Thursday, October 4, 2012
Branden Grace leads, sets mark
KINGSBARNS, Scotland -- South Africa's Branden Grace made five closing birdies to shoot a course record 12-under 60 in the opening round of the Dunhill Links Championship on Thursday.
Grace, who has won three European Tour events this year, took full advantage of the superb scoring conditions at Kingsbarns, one of three courses hosting the $5 million event.
The 24-year old Grace's score was two shots better than the 62 posted by England's Lee Westwood on his way to victory in 2003.

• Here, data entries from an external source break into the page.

Lemma detect_build_shape (html : string) (d : Dom.Cheerio) (baseUrl : string)
      (tech tech' : TechStack) :
  eval net (detect_build html d baseUrl tech) = Returned tech' ->
  exists l, tech' = set_if_nonempty Key.buildTools l tech.
Proof.
  unfold detect_build. intros H. step H. step H. step H.
  simpl in H. injection H as <-. eauto.
Qed.

(** The record the first half returns: the CMS section, then one optional
    list per section. *)
Lemma markup_sections_shape (html : string) (baseUrl : string) (tech : TechStack)
      (jsSet : Js.StrSet) :
  eval net (markup_sections html baseUrl) = Returned (tech, jsSet) ->
  exists api css an ma mo pa bu,
    eval net (isWordPressViaAPI baseUrl) = Returned api /\
    NoDup jsSet /\
    tech =
      set_if_nonempty Key.buildTools bu
        (set_if_nonempty Key.payments pa
           (set_if_nonempty Key.monitoring mo
              (set_if_nonempty Key.marketing ma
                 (set_if_nonempty Key.analytics an
                    (set_if_nonempty Key.cssFrameworks css
                       (set_if_nonempty Key.javascriptFrameworks jsSet
                          (cms_section (cheerio_load html) api []))))))).
Proof.
  unfold markup_sections. cbv zeta. intros H.
  destruct (probe_returns net baseUrl) as [api Hapi].
  rewrite eval_bind, (eval_detect_cms _ _ _ _ Hapi) in H.
  step H. destruct a as [t2 js].
  pose proof (detect_js_set _ _ _ E) as Hnd.
  apply eval_detect_js in E. subst t2.
  step H. apply detect_css_shape in E. destruct E as [css ->].
  step H. apply detect_analytics_shape in E. destruct E as [an ->].
  step H. apply detect_build_shape in E. destruct E as [bu ->].
  simpl in H. injection H as <- <-.
  exists api, css, an. eexists. eexists. eexists. exists bu.
  split; [exact Hapi|]. split; [exact Hnd|]. reflexivity.
Qed.

End Shape.

(* ================================================================== *)
(** ** What every record satisfies *)
(* ================================================================== *)

Section Invariants.

Import Http.

Context {RT : Runtime}.
Variable net : Net.

Lemma set_settled (k : string) (v : Value) (o : TechStack) :
  Forall settled o -> settled (k, v) -> Forall settled (Js.set k v o).
Proof.
  intros Ho Hv. induction Ho as [|[k' v'] o Hkv Ho IH]; simpl.
  - constructor; [exact Hv | constructor].
  - destruct (String.eqb k k'); constructor; assumption.
Qed.

Lemma tset_settled (f : Key.Field) (v : Value) (t : TechStack) :
  Forall settled t -> filled v \/ v = VUndefined -> Forall settled (tset f v t).
Proof. intros Ht Hv. apply set_settled; assumption. Qed.

Lemma set_if_nonempty_settled (f : Key.Field) (xs : list string) (t : TechStack) :
  Forall settled t -> Forall settled (set_if_nonempty f xs t).
Proof.
  intros Ht. destruct xs as [|x xs]; [exact Ht|].
  apply tset_settled; [exact Ht|]. left. simpl. discriminate.
Qed.

Lemma truthy_nonempty (s : string) : Js.truthy s = true -> s <> "".
Proof. intros H ->. discriminate H. Qed.

Lemma generator_nonempty (d : Dom.Cheerio) (g : string) : generator d = Some g -> g <> "".
Proof.
  unfold generator. destruct (Dom.first_attr d _ "content") as [c|]; [|discriminate].
  destruct (Js.truthy c) eqn:Hc; [|discriminate].
  intros H. injection H as <-. now apply truthy_nonempty.
Qed.

Lemma cms_section_settled (d : Dom.Cheerio) (api : bool) :
  Forall settled (cms_section d api []).
Proof.
  unfold cms_section.
  destruct (isShopify d);
    [apply tset_settled; [constructor | left; simpl; discriminate]|].
  destruct (isSquarespace d);
    [apply tset_settled; [constructor | left; simpl; discriminate]|].
  destruct (isWix d);
    [apply tset_settled; [constructor | left; simpl; discriminate]|].
  destruct (isWordPress d || api).
  { apply tset_settled; [|left; reflexivity].
    apply tset_settled; [constructor | left; simpl; discriminate]. }
  destruct (isDrupal d);
    [apply tset_settled; [constructor | left; simpl; discriminate]|].
  destruct (isJoomla d);
    [apply tset_settled; [constructor | left; simpl; discriminate]|].
  destruct (generator d) as [g|] eqn:G; [|constructor].
  apply tset_settled; [constructor|]. left. simpl. exact (generator_nonempty _ G).
Qed.

Lemma ensureCdn_settled (name : string) (t : TechStack) :
  Forall settled t -> Forall settled (ensureCdn name t).
Proof.
  intros Ht. unfold ensureCdn. apply tset_settled; [exact Ht|]. left. simpl.
  destruct (existsb _ (cdn_list t)) eqn:E.
  - destruct (cdn_list t); [discriminate E | discriminate].
  - destruct (cdn_list t); discriminate.
Qed.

While no player has recorded a 59 in the 40-year history of the European Tour, Grace is the 15th player to shoot 60.
"It could have been a 59, and I said to my caddy when I hit it stiff on 18 that it could be close to a 59," Grace said. "I had some opportunities, but you know, I never really made anything long. But that round has to be my best ever."
Victor Dubuisson shot a course record 10-under 62 on Old Course at nearby St. Andrews, despite dropping a shot at the 16th hole.
"It's very special as I had 10-under par in Italy last year, but today I could have done better," Dubuisson said. "I'm not saying that 10 under is really bad. It's my best score I have ever played, but it's just that my longest putt was (16 feet)."
Dubuisson's round is one stroke less than the previous low of 63 set by three players, including Northern Ireland's Rory McIlroy during the 2010 Open Championship.
The lowest round of the day at Carnoustie was 67, shared by England's Oliver Wilson and Frenchman Gregory Havret.
The four Ryder Cup players in the event struggled at Carnoustie. Martin Kaymer shot 70, American Dustin Johnson and Peter Hanson had 72s. Johnson moved to 4 under after 12 holes but dropped four shots in his closing four.
Paul Lawrie finished with a 75.
"I am a bit tired and just played poorly," said Lawrie, winner of the inaugural event in 2001. "My first 12 holes was probably my worst ball striking of the year but I put that down to a bit of jet lag, and I also didn't sleep well last night."